GreenBrilliance USA, which is trying to break into the U.S. market with a brand-new manufacturing facility in Baltimore, Maryland, thinks the tier classification is a setback for startups. According to the unofficial industry standards, manufacturers can’t break into the top tier until they’ve been producing many panels used in many large projects. And if customers only request tier 1 panels, that could be an issue.
“As long as you use the right materials, if the panels are made with raw materials that are correct, if you’re not buying cheap crap from China, your panels will be top quality and they will last. Beyond that, there’s no such thing as tier 1 always going to be better,” Bhatnagar said. “If you really want a quality panel, come and see it. Don’t trust the tier 1 [label]. They still fail.”
Jonathan Camarda, president of East Coast residential installer Skyline Solar, said he bases his panel-buying choices on what is available through distributors.
“We like to use a brand that will not have manufacturing backorder delays,” he said. “Looking at the tier of panel isn’t necessarily a major point.”
Skyline Solar customers may request certain name-brands, but the company pushes manufacturers with good warranties.

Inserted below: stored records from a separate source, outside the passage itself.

Definition getMagnetodynamic2DSolverPost (equation : Equation.t)
    : SifSection :=
  let s := createNonlinearSolver write equation in
  let s := <["Equation" := AStr "MgDyn2DPost"]> s in
  let s := <["Exec Solver" := AStr "Always"]> s in
  let s := <["Procedure" :=
              FileAttr "MagnetoDynamics/MagnetoDynamicsCalcFields"]> s in
  let s :=
    if Equation.IsHarmonic equation then
      <["Angular Frequency" :=
         ANum (Units.Value (Equation.AngularFrequency equation))]> s
    else s in
  let s := <["Potential Variable" := AStr "Potential"]> s in
  let s :=
    if Equation.CalculateCurrentDensity equation
    then <["Calculate Current Density" := ABool true]> s else s in
  let s :=
    if Equation.CalculateElectricField equation
    then <["Calculate Electric Field" := ABool true]> s else s in
  let s :=
    if negb (Equation.CalculateElementalFields equation)
    then <["Calculate Elemental Fields" := ABool false]> s else s in
  let s :=
    if Equation.CalculateHarmonicLoss equation
    then <["Calculate Harmonic Loss" := ABool true]> s else s in
  let s :=
    if Equation.CalculateJouleHeating equation
    then <["Calculate Joule Heating" := ABool true]> s else s in
  let s :=
    if Equation.CalculateMagneticFieldStrength equation
    then <["Calculate Magnetic Field Strength" := ABool true]> s else s in
  let s :=
    if Equation.CalculateMaxwellStress equation
    then <["Calculate Maxwell Stress" := ABool true]> s else s in
  let s :=
    if negb (Equation.CalculateNodalFields equation)
    then <["Calculate Nodal Fields" := ABool false]> s else s in
  let s :=
    if Equation.CalculateNodalForces equation
    then <["Calculate Nodal Forces" := ABool true]> s else s in
  let s :=
    if Equation.CalculateNodalHeating equation
    then <["Calculate Nodal Heating" := ABool true]> s else s in
  let s := <["Optimize Bandwidth" := ABool true]> s in
  let s := <["Stabilize" := ABool (Equation.Stabilize equation)]> s in
  s.

Definition handleMagnetodynamic2DConstants : M unit :=
  c <- getitem (constsdef write) "PermeabilityOfVacuum" ;;
  let permeability := convert write c "M*L/(T^2*I^2)" in
  let permeability := round permeability 20 in
  constant "Permeability Of Vacuum" (ANum permeability) ;;
  c <- getitem (constsdef write) "PermittivityOfVacuum" ;;
  let permittivity := convert write c "T^4*I^2/(L^3*M)" in
  let permittivity := round permittivity 20 in
  constant "Permittivity Of Vacuum" (ANum permittivity).

(** [obj.References[0][1] if obj.References else self.write.getAllBodies()] *)
Definition material_refs (obj : MaterialObject.t) : list string :=
  match MaterialObject.References obj with
  | (_, names) :: _ => names
  | [] => getAllBodies write
  end.

(** The body of the inner loop of [handleMagnetodynamic2DMaterial]. *)
Definition material_of_body (m : gmap string string) (name : string)
    : M unit :=
  (if bool_decide (m !! "ElectricalConductivity" = None) then
     PrintMessage m ;;
     raise (WriteError msg_electrical_conductivity)
   else ret tt) ;;
  (if bool_decide (m !! "RelativePermeability" = None) then
     PrintMessage m ;;
     raise (WriteError msg_relative_permeability)
   else ret tt) ;;
  n <- getitem m "Name" ;;
  material name "Name" (AStr n) ;;
  c <- getitem m "ElectricalConductivity" ;;
  let conductivity := convert write c "T^3*I^2/(L^3*M)" in
  let conductivity := round conductivity 10 in
  material name "Electric Conductivity" (ANum conductivity) ;;
  p <- getitem m "RelativePermeability" ;;
  p <- float_of_str p ;;
  material name "Relative Permeability" (ANum p) ;;
  if bool_decide (m !! "RelativePermittivity" = None) then ret tt
  else
    e <- getitem m "RelativePermittivity" ;;
    e <- float_of_str e ;;
    material name "Relative Permittivity" (ANum e).

(** The body of the first loop of [handleMagnetodynamic2DMaterial]. *)
Definition check_body_material (name : string) : M unit :=
  match getBodyMaterial write name with
  | None => raise (WriteError (msg_body_without_material name))
  | Some _ => ret tt
  end.
(** The path [a}.py] in the project in memory: the message cannot be
    built and the check ends on the exception, nothing written. *)
Lemma closing_brace_raises_in_example :
  @build_error_message Example.braced (Example.parse_failure "a}.py")
  = inl (single_brace "}")
  /\ exit_status
       (fst (@run Example.braced unit (@tach_check Example.braced false None)
               (Some (Example.config false None)))) = 1%Z
  /\ out (snd (@run Example.braced unit (@tach_check Example.braced false None)
                 (Some (Example.config false None))))
     = [CallParseProjectConfig; CallCheck (Example.config false None) None true;
        StopSpinner].
Proof.
  destruct (@lone_closing_brace_in_path_raises Example.braced
              (Example.parse_failure "a}.py") "/project/a" ".py"
              eq_refl eq_refl eq_refl eq_refl) as (Hbuild & _ & Hcheck).
  split; [exact Hbuild|].
  destruct (Hcheck false None (Some (Example.config false None))
              (Example.config false None) [Example.parse_failure "a}.py"]
              eq_refl eq_refl (or_introl eq_refl)) as (_ & Hstatus & Htrace & _).
  split; [exact Hstatus|]. rewrite Htrace. reflexivity.
Defined.

(** A path that ends with the brace. *)
Example trailing_brace_in_file_path :
  @build_error_message Example.clean (Example.tag_error "src/a}" 3)
  = inl (single_brace "}").
Proof. reflexivity. Qed.

(** The answer "no" leaves it. *)
Example no_keeps_configuration :
  @run (Example.answering "no") unit (@tach_clean (Example.answering "no") false)
    (Some (Example.config false None))
  = (Ret tt,
     @Build_State (Example.answering "no") (Some (Example.config false None))
       [@clean_warning (Example.answering "no"); CallFindProjectConfigRoot;
        @clean_root_notice (Example.answering "no") ".";
        CallInput (@confirm_prompt (Example.answering "no"));
        @not_deleting (Example.answering "no")]).
Proof. reflexivity. Qed.
(** The widget addresses in use in a container. *)
Definition addresses (g : tgui.Gui) : list tgui.WidgetPtr := g.*1.

(** A pointer position in whole pixels, as a mouse-move event gives it. *)
Definition pixel (px py : Z) : sf.Vector2f :=
  sf.mkVector2f (Float32.of_Z px) (Float32.of_Z py).

(** Whether the single-precision subtraction of [moveCircle] at the pixel
    coordinate [px] is the subtraction of the integers. *)
Definition subtractsExactly (px : Z) : bool :=
  bool_decide (Float32.sub (Float32.of_Z px) (sf.x objects.CIRCLE_SIZE)
               = Float32.of_Z (px - 50)).

(** The [count] integers from [start] upwards. *)
Fixpoint zrange (start : Z) (count : nat) : list Z :=
  match count with
  | O => []
  | S k => start :: zrange (start + 1) k
  end.

(** The pixel coordinates from -16384 up to 16383. *)
Definition pixelRange : list Z := zrange (-16384) (Z.to_nat 32768).

(** A box as [showInfo] builds it at the address [q]: the single button OK
    and the one slot that removes the box at [q]. *)
Definition aboutBoxAt (q : tgui.WidgetPtr) (box : tgui.MessageBox) : Prop :=
  tgui.buttons box = ["OK"]
  /\ tgui.onButtonPress box = [tgui.RemoveFromParent q].

(** A container that shows about boxes only, each at an address of its own. *)
Definition aboutGui (g : tgui.Gui) : Prop :=
  NoDup (addresses g) /\ Forall (fun qb => aboutBoxAt qb.1 qb.2) g.

#[global] Instance aboutBoxAt_dec q box : Decision (aboutBoxAt q box).
Proof. unfold aboutBoxAt. apply _. Defined.

#[global] Instance aboutGui_dec g : Decision (aboutGui g).
Proof. unfold aboutGui. apply _. Defined.

(** The files after [saveFile] has opened the path [F]: a regular file is
    emptied by the open and then holds the placeholder line, or nothing
    when the write found no room; a special file leaves the files alone. *)
Definition savedFiles (F : string) (w : io.World) : gmap string string :=
  if io.regular F w
  then <[io.resolve F w := if io.room F w then placeholder else EmptyString]> (io.files w)
  else io.files w.



(** * Properties *)

(** ** The guard *)

Lemma isMenuItem_true_iff (menuItem : MenuItem) (category action : string) :
  isMenuItem menuItem category action = true <-> menuItem = [category; action].
Proof.
  unfold isMenuItem. split.
  - intros H.
    apply andb_prop in H as [H Haction]. apply andb_prop in H as [Hlen Hcategory].
    apply bool_decide_eq_true_1 in Haction, Hcategory.
    apply Nat.eqb_eq in Hlen.
    destruct menuItem as [|c0 [|a0 [|extra rest]]]; simpl in *; try discriminate.
    congruence.
  - intros ->. simpl. rewrite !bool_decide_eq_true_2; reflexivity.
Qed.

Lemma isMenuItem_false_iff (menuItem : MenuItem) (category action : string) :
  isMenuItem menuItem category action = false <-> menuItem <> [category; action].
Proof.
  rewrite <- isMenuItem_true_iff. destruct (isMenuItem _ _ _); split; congruence.
Qed.

Lemma isMenuItem_refl (category action : string) :
  isMenuItem [category; action] category action = true.
Proof. apply isMenuItem_true_iff. reflexivity. Qed.

Lemma isMenuItem_length (menuItem : MenuItem) (category action : string) :
  length menuItem <> 2%nat -> isMenuItem menuItem category action = false.
Proof.
  intros Hlen. apply isMenuItem_false_iff. intros ->. apply Hlen. reflexivity.
Qed.

Lemma isMenuItem_unrecognized (category action c a : string) :
  (category, action) ∉ recognizedPaths -> (c, a) ∈ recognizedPaths ->
  isMenuItem [category; action] c a = false.
Proof.
  intros Hout Hin. apply isMenuItem_false_iff. intros Heq.
  apply Hout. congruence.
Qed.

Lemma guardsPassed_le_1 (menuItem : MenuItem) : (guardsPassed menuItem <= 1)%nat.
Proof.
  unfold guardsPassed, recognizedPaths.
  destruct (isMenuItem menuItem "Info" "About") eqn:Hinfo;
    [apply isMenuItem_true_iff in Hinfo; subst; vm_compute; lia|].
  destruct (isMenuItem menuItem "Program" "Start") eqn:Hstart;
    [apply isMenuItem_true_iff in Hstart; subst; vm_compute; lia|].
  destruct (isMenuItem menuItem "Program" "Finish") eqn:Hfinish;
    [apply isMenuItem_true_iff in Hfinish; subst; vm_compute; lia|].
  rewrite !filter_cons; simpl.
  rewrite Hinfo, Hstart, Hfinish.
  repeat case_decide; try discriminate; simpl; lia.
Qed.

(** ** Each handler outside its own menu path *)

Lemma showInfo_other (msgBoxAddr : tgui.WidgetPtr) (g : tgui.Gui) (menuItem : MenuItem) :
  isMenuItem menuItem "Info" "About" = false -> showInfo msgBoxAddr g menuItem = g.
Proof. intros H. unfold showInfo. rewrite H. reflexivity. Qed.

Lemma startProgram_other (p : objects.Plane) (menuItem : MenuItem) :
  isMenuItem menuItem "Program" "Start" = false -> startProgram p menuItem = p.
Proof. intros H. unfold startProgram. rewrite H. reflexivity. Qed.

Lemma finishProgram_other (p : objects.Plane) (menuItem : MenuItem) :
  isMenuItem menuItem "Program" "Finish" = false -> finishProgram p menuItem = p.
Proof. intros H. unfold finishProgram. rewrite H. reflexivity. Qed.

Lemma saveFile_other dialog (filename : string) (menuItem : MenuItem) (w : io.World) :
  isMenuItem menuItem "File" "Save" = false ->
  saveFile dialog filename menuItem w = (tt, w).
Proof. intros H. unfold saveFile. rewrite H. reflexivity. Qed.

(** ** Program/Start and Program/Finish *)

Lemma of_Z_50 : Float32.of_Z 50 = S754_finite false 13107200 (-18).
Proof. reflexivity. Qed.

Lemma startProgram_eq (p : objects.Plane) :
  startProgram p ["Program"; "Start"] =
  objects.mkPlane
    (sf.mkCircleShape (Float32.of_Z 50) 30
       (sf.mkVector2f (Float32.of_Z 50) (Float32.of_Z 50)) sf.Color_Red)
    true (objects.position p)
    (sf.mkVector2f (Float32.of_Z 50) (Float32.of_Z 50)).
Proof. unfold startProgram. rewrite isMenuItem_refl. reflexivity. Qed.

Lemma finishProgram_eq (p : objects.Plane) :
  finishProgram p ["Program"; "Finish"] =
  objects.mkPlane (objects.primitive p) false (objects.position p)
                  (objects.targetPosition p).
Proof. unfold finishProgram. rewrite isMenuItem_refl. reflexivity. Qed.

(** C3. Whatever the plane was, Program/Start gives it a circle of radius 50,
    red, placed at (50,50), makes it visible and sets its target position
    to the same point (50,50). *)
Theorem startProgram_start (p : objects.Plane) :
  let p' := startProgram p ["Program"; "Start"] in
  let origin := sf.mkVector2f (Float32.of_Z 50) (Float32.of_Z 50) in
  objects.primitive p' = sf.setFillColor sf.Color_Red
                           (sf.setPosition origin (sf.CircleShape_new (Float32.of_Z 50)))
  /\ sf.radius (objects.primitive p') = Float32.of_Z 50
  /\ sf.fillColor (objects.primitive p') = sf.Color_Red
  /\ sf.position (objects.primitive p') = origin
  /\ objects.toDraw p' = true
  /\ objects.targetPosition p' = origin
  /\ objects.targetPosition p' = sf.position (objects.primitive p').
Proof. intros p' origin. subst p'. rewrite startProgram_eq. repeat split. Qed.

(** C4. Whatever the plane was, Program/Finish makes it invisible and leaves
    its target position and its shape as they were. *)
Theorem finishProgram_finish (p : objects.Plane) :
  let p' := finishProgram p ["Program"; "Finish"] in
  objects.toDraw p' = false
  /\ objects.targetPosition p' = objects.targetPosition p
  /\ objects.primitive p' = objects.primitive p.
Proof. intros p'. subst p'. rewrite finishProgram_eq. repeat split. Qed.

(** ** Following the pointer *)

Lemma moveCircle_eq (p : objects.Plane) (P : sf.Vector2f) :
  moveCircle p P =
  objects.mkPlane (objects.primitive p) (objects.toDraw p) (objects.position p)
                  (P - objects.CIRCLE_SIZE)%vec.
Proof. reflexivity. Qed.

(** C1. A pointer move to [P] sets the target position to [P - centerOffset],
    where the offset is the constant (50,50): half the visual size, 100, of
    the circle of radius 50 that Program/Start creates. *)
Theorem moveCircle_targetPosition (p : objects.Plane) (P : sf.Vector2f) :
  let centerOffset := objects.CIRCLE_SIZE in
  let circle := objects.primitive (startProgram p ["Program"; "Start"]) in
  objects.targetPosition (moveCircle p P) = (P - centerOffset)%vec
  /\ sf.x (objects.targetPosition (moveCircle p P)) = Float32.sub (sf.x P) (Float32.of_Z 50)
  /\ sf.y (objects.targetPosition (moveCircle p P)) = Float32.sub (sf.y P) (Float32.of_Z 50)
  /\ visualSize circle = Float32.of_Z 100
  /\ centerOffset = sf.mkVector2f (half (visualSize circle)) (half (visualSize circle))
  /\ centerOffset = sf.mkVector2f (Float32.of_Z 50) (Float32.of_Z 50).
Proof.
  intros centerOffset circle. subst centerOffset circle.
  rewrite startProgram_eq, moveCircle_eq. repeat split.
Qed.

(** C10. A pointer move sets the target position whatever the draw flag is,
    in particular after Program/Finish, and changes no other field. *)
Theorem moveCircle_unconditional (p : objects.Plane) (P : sf.Vector2f) :
  let hidden := finishProgram p ["Program"; "Finish"] in
  objects.targetPosition (moveCircle p P) = (P - objects.CIRCLE_SIZE)%vec
  /\ objects.toDraw (moveCircle p P) = objects.toDraw p
  /\ objects.primitive (moveCircle p P) = objects.primitive p
  /\ objects.position (moveCircle p P) = objects.position p
  /\ objects.toDraw hidden = false
  /\ objects.toDraw (moveCircle hidden P) = false
  /\ objects.targetPosition (moveCircle hidden P) = (P - objects.CIRCLE_SIZE)%vec.
Proof.
  intros hidden. subst hidden. rewrite finishProgram_eq, !moveCircle_eq.
  repeat split.
Qed.

(** ** Menu items without a handler *)

(** C5. A menu path that is none of the four recognized pairs, compared
    letter for letter, leaves every handler without effect: the container,
    the plane and the world (files and requests) are as before; and no menu
    item passes more than one of the four guards. *)
Theorem unrecognized_path_noop (category action : string)
    (Hpath : (category, action) ∉ recognizedPaths) :
  forall dialog (msgBoxAddr : tgui.WidgetPtr) (filename : string)
         (g : tgui.Gui) (p : objects.Plane) (w : io.World),
    showInfo msgBoxAddr g [category; action] = g
    /\ startProgram p [category; action] = p
    /\ finishProgram p [category; action] = p
    /\ saveFile dialog filename [category; action] w = (tt, w)
    /\ guardsPassed [category; action] = 0%nat
    /\ (forall menuItem : MenuItem, (guardsPassed menuItem <= 1)%nat).
Proof.
  intros dialog msgBoxAddr filename g p w.
  assert (Hguard : forall c a, (c, a) ∈ recognizedPaths ->
                               isMenuItem [category; action] c a = false)
    by (intros c a; apply isMenuItem_unrecognized; exact Hpath).
  assert (Hinfo := Hguard "Info" "About").
  assert (Hstart := Hguard "Program" "Start").
  assert (Hfinish := Hguard "Program" "Finish").
  assert (Hsave := Hguard "File" "Save").
  unfold recognizedPaths in Hinfo, Hstart, Hfinish, Hsave.
  rewrite !elem_of_cons in Hinfo, Hstart, Hfinish, Hsave.
  specialize (Hinfo ltac:(tauto)). specialize (Hstart ltac:(tauto)).
  specialize (Hfinish ltac:(tauto)). specialize (Hsave ltac:(tauto)).
  repeat split.
  - apply showInfo_other, Hinfo.
  - apply startProgram_other, Hstart.
  - apply finishProgram_other, Hfinish.
  - apply saveFile_other, Hsave.
  - unfold guardsPassed, recognizedPaths. rewrite !filter_cons; simpl.
    rewrite Hinfo, Hstart, Hfinish, Hsave.
    repeat case_decide; try discriminate. reflexivity.
  - apply guardsPassed_le_1.
Qed.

“We let the homeowners know we can install whatever panel they want, and we go over the different warranties,” Camarda said. “Homeowners feel most comfortable when you discuss the panel coming with a third-party warranty.”
That third-party warranty is also something Minnesota-based installer Winona Renewable Energy looks for. The fact that established, recognized panel companies usually offer those third-party warranties leads to Winona only buying tier 1 modules.
“I previously purchased from smaller module manufacturing companies that ended up not being financially strong, and they went out of business, which left my customers’ warranties voided,” said Tim Gulden, owner of Winona Renewable Energy. “I now only buy tier 1. I see that it gives my customers peace of mind when I explain why.”
The solar industry’s tiered system of ranking module manufacturers may be antiquated at this point, but its legacy still lives on. Whether a company can support third-party warranties has become a more generalized way to recognize reliable solar panels, but installers not requiring extended warranties should keep an open mind to innovative solar panel start-ups to find the best fit for projects.